When I began pistol shooting, one of the first things I noticed was that the ease with which I shot differed widely from pistol to pistol—even between guns that were very similar in terms of size, action type, weight and caliber. As a beginner, I blamed myself first: My hands just weren’t big enough for some guns’ grips. What I didn’t know was that there was a subtle but very important factor that I was totally missing.
There are actually four measurements relating to a handgun’s grip frame that are relevant to how an individual shooter will experience that gun. The one that gets all the headlines, particularly when those of us with smaller hands are shopping for guns, is grip circumference. The second is width, which is related to the circumference. The sheer length of your hands comes into play when you’re working out gun fit as it relates to these first two measurements. The third is trigger reach, which is the distance from the trigger’s face to the backstrap, and it helps determine where your index finger will contact the trigger.
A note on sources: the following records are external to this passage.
(** The fragments in any order. *)
Lemma reass_any_order l : l ≡ₚ fs -> reass_all l s0 = Some (replicate (length l - 1) None ++ [Some whole], s0).
Proof.
  intros Hl. apply (progress_all l ∅); [by left| | |].
  - rewrite Hl. eapply NoDup_fmap_1. apply (fs_ids Hfs).
  - intros x. rewrite Hl. set_solver.
  - intros ->. apply Permutation_nil_l in Hl. done.
Qed.
End datagram.

(** ** The timer *)

Definition ids_of (l : list ip_reassdata) : list nat := concat (map (fun r => map f_id (rd_p r)) l).
Fixpoint all_clens (l : list ip_reassdata) : Z := match l with [] => 0 | r :: l => clens (rd_p r) + all_clens l end.

(** Every datagram in the list has a fragment, and the pbufs that are counted are theirs. *)
Record reass_ok (s : reass) : Prop := {
  ro_entries : Forall (fun r => rd_p r <> [] /\ 0 <= rd_timer r <= IP_REASS_MAXAGE) (reassdatagrams s);
  ro_ids : NoDup (ids_of (reassdatagrams s));
  ro_live : list_to_set (ids_of (reassdatagrams s)) ⊆ live s;
  ro_count : ip_reass_pbufcount s = all_clens (reassdatagrams s);
  ro_bound : ip_reass_pbufcount s < 65536
}.

Lemma clens_nonneg l : 0 <= clens l.
Proof. induction l as [|f l IH]; cbn [clens]; unfold frag_clen; lia. Qed.

Lemma all_clens_app l1 l2 : all_clens (l1 ++ l2) = all_clens l1 + all_clens l2.
Proof. induction l1 as [|r l IH]; cbn [app all_clens]; lia. Qed.

Lemma all_clens_nonneg l : 0 <= all_clens l.
Proof. induction l as [|r l IH]; cbn [all_clens]; [lia|]. pose proof (clens_nonneg (rd_p r)). lia. Qed.

Lemma ids_app l1 l2 : ids_of (l1 ++ l2) = ids_of l1 ++ ids_of l2.
Proof. unfold ids_of. by rewrite map_app, concat_app. Qed.

Lemma free_frags_ok l : forall freed s, NoDup (map f_id l) -> list_to_set (map f_id l) ⊆ live s -> 0 <= freed -> freed + clens l < 65536 ->
  free_frags l freed s = Some (freed + clens l, Reass (reassdatagrams s) (ip_reass_pbufcount s) (live s ∖ list_to_set (map f_id l)) (time_exceeded s)).
Proof.
  induction l as [|f l IH]; intros freed s Hnd Hl Hf Hb; cbn [free_frags map clens list_to_set] in *.
  - rewrite Z.add_0_r. destruct s. cbn. do 3 f_equal. set_solver.
  - apply NoDup_cons in Hnd as [Hn Hnd]. pose proof (clens_nonneg l). assert (Hfc : 0 <= frag_clen f) by (unfold frag_clen; lia).
    assert (Ec : chain_clen (f_segs f) = frag_clen f) by (unfold chain_clen, frag_clen in *; apply u16_small; lia). rewrite Ec. destruct (Z.leb_spec (freed + frag_clen f) 65535); [|lia].
    unfold free_chain. destruct (decide (f_id f ∈ live s)); [|set_solver]. cbn [mbind option_bind]. rewrite IH; [|done| |lia|lia].
    + cbn [reassdatagrams ip_reass_pbufcount live time_exceeded]. rewrite Z.add_assoc. do 3 f_equal. set_solver.
    + cbn [live]. intros x Hx. apply elem_of_difference. split; [set_solver|]. apply not_elem_of_singleton. intros ->. apply Hn. by rewrite elem_of_list_to_set in Hx.
Qed.

Definition tick (r : ip_reassdata) : ip_reassdata := ReassData (rd_p r) (rd_iphdr r) (rd_datagram_len r) (rd_flags r) (rd_timer r - 1).

Lemma free_complete_ok s pre r post : reass_ok s -> reassdatagrams s = pre ++ r :: post ->
  exists s', ip_reass_free_complete_datagram (length pre) s = Some (clens (rd_p r), s') /\ reass_ok s' /\ reassdatagrams s' = pre ++ post /\ live s' = live s ∖ list_to_set (map f_id (rd_p r)).
Proof.
  intros [H1 H2 H3 H4 H5] E. rewrite E in *. apply Forall_app in H1 as [Hp1 [[Hr Ht] Hp2]%Forall_cons]. rewrite ids_app in H2, H3. change (ids_of (r :: post)) with (map f_id (rd_p r) ++ ids_of post) in H2, H3.
  apply NoDup_app in H2 as (Hn1 & Hn12 & Hn2). apply NoDup_app in Hn2 as (Hnr & Hnr2 & Hn2). rewrite all_clens_app in H4. cbn [all_clens] in H4.
  pose proof (clens_nonneg (rd_p r)). pose proof (all_clens_nonneg pre). pose proof (all_clens_nonneg post).
  unfold ip_reass_free_complete_datagram. rewrite E, list_lookup_middle by done. cbn [mbind option_bind]. destruct (rd_p r) as [|f l] eqn:Ep; [done|]. cbn [head mbind option_bind]. rewrite <- Ep in *.
  set (s1 := if f_start f =? 0 then _ else s). assert (Es1 : reassdatagrams s1 = pre ++ r :: post /\ ip_reass_pbufcount s1 = ip_reass_pbufcount s /\ live s1 = live s) by (unfold s1; by destruct (f_start f =? 0)).
  destruct Es1 as (A1 & A2 & A3). rewrite free_frags_ok; [|done|rewrite A3; set_solver|lia|lia]. rewrite Z.add_0_l. cbn [mbind option_bind]. unfold ip_reass_dequeue_datagram. cbn [reassdatagrams set_datagrams ip_reass_pbufcount].
  rewrite A1, A2, A3. rewrite delete_middle. destruct (Z.leb_spec (clens (rd_p r)) (ip_reass_pbufcount s)); [|lia]. eexists. split; [done|]. split; [|done].
  split; unfold set_count, set_datagrams; cbn [reassdatagrams live ip_reass_pbufcount].
  - by apply Forall_app.
  - rewrite ids_app. apply NoDup_app. split; [done|]. split; [|done]. intros x Hx Hx2. apply (Hn12 x Hx). apply elem_of_app. by right.
  - rewrite ids_app. intros x Hx. apply elem_of_list_to_set in Hx. apply elem_of_difference. split; [set_solver|]. rewrite elem_of_list_to_set. intros Hxr.
    apply elem_of_app in Hx as [Hx|Hx]; [apply (Hn12 x Hx), elem_of_app; by left|by apply (Hnr2 x Hxr)].
  - rewrite all_clens_app. rewrite u16_small by lia. lia.
  - rewrite u16_small by lia. lia.
Qed.

(** The loop: those that have time left lose a tick, the others are freed. *)
Lemma reass_tmr_loop_ok post : forall fuel pre s, reass_ok s -> reassdatagrams s = pre ++ post -> (length post <= fuel)%nat ->
  exists s', reass_tmr_loop fuel (length pre) s = Some s' /\ reass_ok s' /\ reassdatagrams s' = pre ++ map tick (filter (fun r => 0 < rd_timer r) post) /\
    live s' ∖ list_to_set (ids_of (reassdatagrams s')) = live s ∖ list_to_set (ids_of (reassdatagrams s)).
Proof.
  induction post as [|r post IH]; intros fuel pre s Hs E Hf.
  { exists s. split; [|done]. assert (En : reassdatagrams s !! length pre = None) by (rewrite E, app_nil_r; by apply lookup_ge_None_2). by destruct fuel; cbn [reass_tmr_loop]; rewrite En. }
  cbn in Hf. destruct fuel as [|fuel]; [lia|]. cbn [reass_tmr_loop].
  assert (Elk : reassdatagrams s !! length pre = Some r) by (rewrite E; by apply list_lookup_middle). rewrite Elk, filter_cons.
  destruct (Z.ltb_spec 0 (rd_timer r)) as [Ht|Ht], (decide (0 < rd_timer r)) as [Hd|Hd]; try lia.
  - set (s1 := set_datagrams _ s). assert (E1 : reassdatagrams s1 = (pre ++ [tick r]) ++ post) by (unfold s1; cbn [set_datagrams reassdatagrams]; rewrite E; pose proof (insert_app_r pre (r :: post) 0 (tick r)) as Ei; rewrite Nat.add_0_r in Ei; unfold tick in Ei; rewrite Ei; by rewrite <- app_assoc).
    assert (Eids : ids_of (reassdatagrams s1) = ids_of (reassdatagrams s)) by (rewrite E1, E, !ids_app, <- app_assoc; f_equal; change (ids_of [tick r]) with (map f_id (rd_p r) ++ []); by rewrite app_nil_r).
    assert (Ecl : all_clens (reassdatagrams s1) = all_clens (reassdatagrams s)) by (rewrite E1, E, !all_clens_app; cbn [all_clens tick rd_p]; lia).
    assert (Hs1 : reass_ok s1).
    { destruct Hs as [H1 H2 H3 H4 H5]. split; rewrite ?Eids, ?Ecl; try done. rewrite E1. rewrite E in H1. apply Forall_app in H1 as [Hp1 [[Hr Htr] Hp2]%Forall_cons]. apply Forall_app. split; [|done]. apply Forall_app. split; [done|].
      constructor; [|done]. split; [done|]. cbn [tick rd_timer]. lia. }
    destruct (IH fuel (pre ++ [tick r]) s1 Hs1 E1 ltac:(lia)) as (s' & E' & Hs' & Ed & El). rewrite length_app, Nat.add_1_r in E'. exists s'. split; [exact E'|]. split; [done|]. split; [rewrite Ed; cbn [map]; by rewrite <- app_assoc|].
    rewrite El, Eids. done.
  - destruct (free_complete_ok s pre r post Hs E) as (s1 & -> & Hs1 & E1 & El1). cbn [mbind option_bind]. destruct (IH fuel pre s1 Hs1 E1 ltac:(lia)) as (s' & E' & Hs' & Ed & El). exists s'. split; [done|]. split; [done|]. split; [done|].
    rewrite El, E1, El1, E, !ids_app. change (ids_of (r :: post)) with (map f_id (rd_p r) ++ ids_of post). rewrite !list_to_set_app_L. set_solver.
Qed.

Lemma reass_tmr_ok s : reass_ok s -> exists s', ip_reass_tmr s = Some s' /\ reass_ok s' /\ reassdatagrams s' = map tick (filter (fun r => 0 < rd_timer r) (reassdatagrams s)) /\
  live s' ∖ list_to_set (ids_of (reassdatagrams s')) = live s ∖ list_to_set (ids_of (reassdatagrams s)).
Proof. intros Hs. apply (reass_tmr_loop_ok (reassdatagrams s) _ [] s Hs eq_refl). done. Qed.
It’s the fourth measurement that tends to be overlooked, but it can hold a lot of importance for your comfort: the grip angle. More properly termed “pitch,” grip angle is the angle of the grip in relation to the axis of the bore. It affects comfort, as well as where you naturally point the gun as you bring it up into firing position.
It’s important that I include a caveat here. An experienced shooter who has practiced their grip in a wide variety of situations, with a wide variety of handguns, can compensate for all manner of differences in all of the measurements. It’s also important to note that there is no “right” or “wrong” grip angle. But if you’re already working with hands smaller than most gun’s designs accommodate, I believe finding the grip angle that works for you can make a real difference in how much range time you’ll want to put in. That, in turn, will affect your future success.
To test this hypothesis, three women co-workers and I headed down to NRA's test range to do some casual shooting. Some of us are relatively experienced; others not so much. I selected four semi-automatic, compact handguns chambered in 9mm, to provide as close an apples-to-apples comparison as possible: A Springfield Armory XD(M)9 3.8, a Smith & Wesson M&P Compact, a Ruger SR9C and a Glock 17. We weren’t there to evaluate the guns (or ourselves, really) in terms of accuracy—I only wanted to examine which gun felt the most natural and pleasant to shoot for each individual woman. Here are their thoughts:
Tiffany Ngu (5’4”)
Before the test, Ngu had done some shooting with a number of handguns similar to today’s test guns. She was surprised to find that she preferred the Ruger SR9C to the rest of the pistols. Remarked Ngu, “It’s the same size as all the other guns, but it just felt like it fit better. I think I want to buy one, now.”
Laura Cromwell, (5’2”)
With the smallest hands of all of the women testers, Cromwell found the Glock a bit heavy and noted that the recoil caused the backstrap to bite into her fingers in a way none of the other guns did. Remarked Cromwell, “Both the Springfield XD(M)9 and the Smith & Wesson M&P shot smoothly and offered very manageable recoil, but the Ruger SR9C was the most natural to grip and aim.”
Lia Dangelico (5'8")
Dangelico was the newest to shooting of all of us, as well as the tallest. Despite her worries that she wasn’t going to be any good, she made four very respectable groups with each pistol. But which one did she find the most natural to shoot? “The most comfortable of all four of those guns was the Ruger,” she stated.
Yours Truly, 5’5”
When I was brand-new to shooting, the first semi-automatic gun I ever tried was a Glock 17 identical to the one in this test. I’d loved it at the time, and wondered how my memories would stack up. Although as smooth-shooting as ever, my Glock groups did tend to wander up and a bit to the left even when I felt that my sight picture was perfect. For me, the experience of bringing the Springfield XD(M) on target is intuitive, as if I were making the bullets travel by telepathy.
What had changed—me, or the gun? Chad Dyer, marketing coordinator for Springfield Armory, commented, “The grip angle of the XD(M) is the same as the 1911. This makes the transition to the XD(M) very easy for most shooters, as well as those just starting out. Adding to the comfort of the XD(M) are the interchangeable backstraps, which allow the shooter to customize the grip circumference to their hand size.”
The engineers at Sturm, Ruger took a similar approach to grip-angle design. Relates Ruger’s Ken Jorgensen, “The SR9C employs a 13-degree grip angle, the same as the 1911. This is going to be the most natural angle, as that grip angle causes the muzzle to point at the target without any manipulations on the part of the average shooter. The reversible grip insert helps fine tune the effective grip angle.” Continues Jorgensen, “The larger grip angles (as measured from vertical) tend to rotate the gun upward, and smaller grip angles downward.”
What does all this mean? There is no “one size fits all.” Even firearms that look virtually identical on paper may not feel the same way on the firing line. When you’re shopping for a pistol, no matter what you’ve read, heard or been told about a given model, it’s critical to take it for a test run before you buy. You’ll thank yourself later.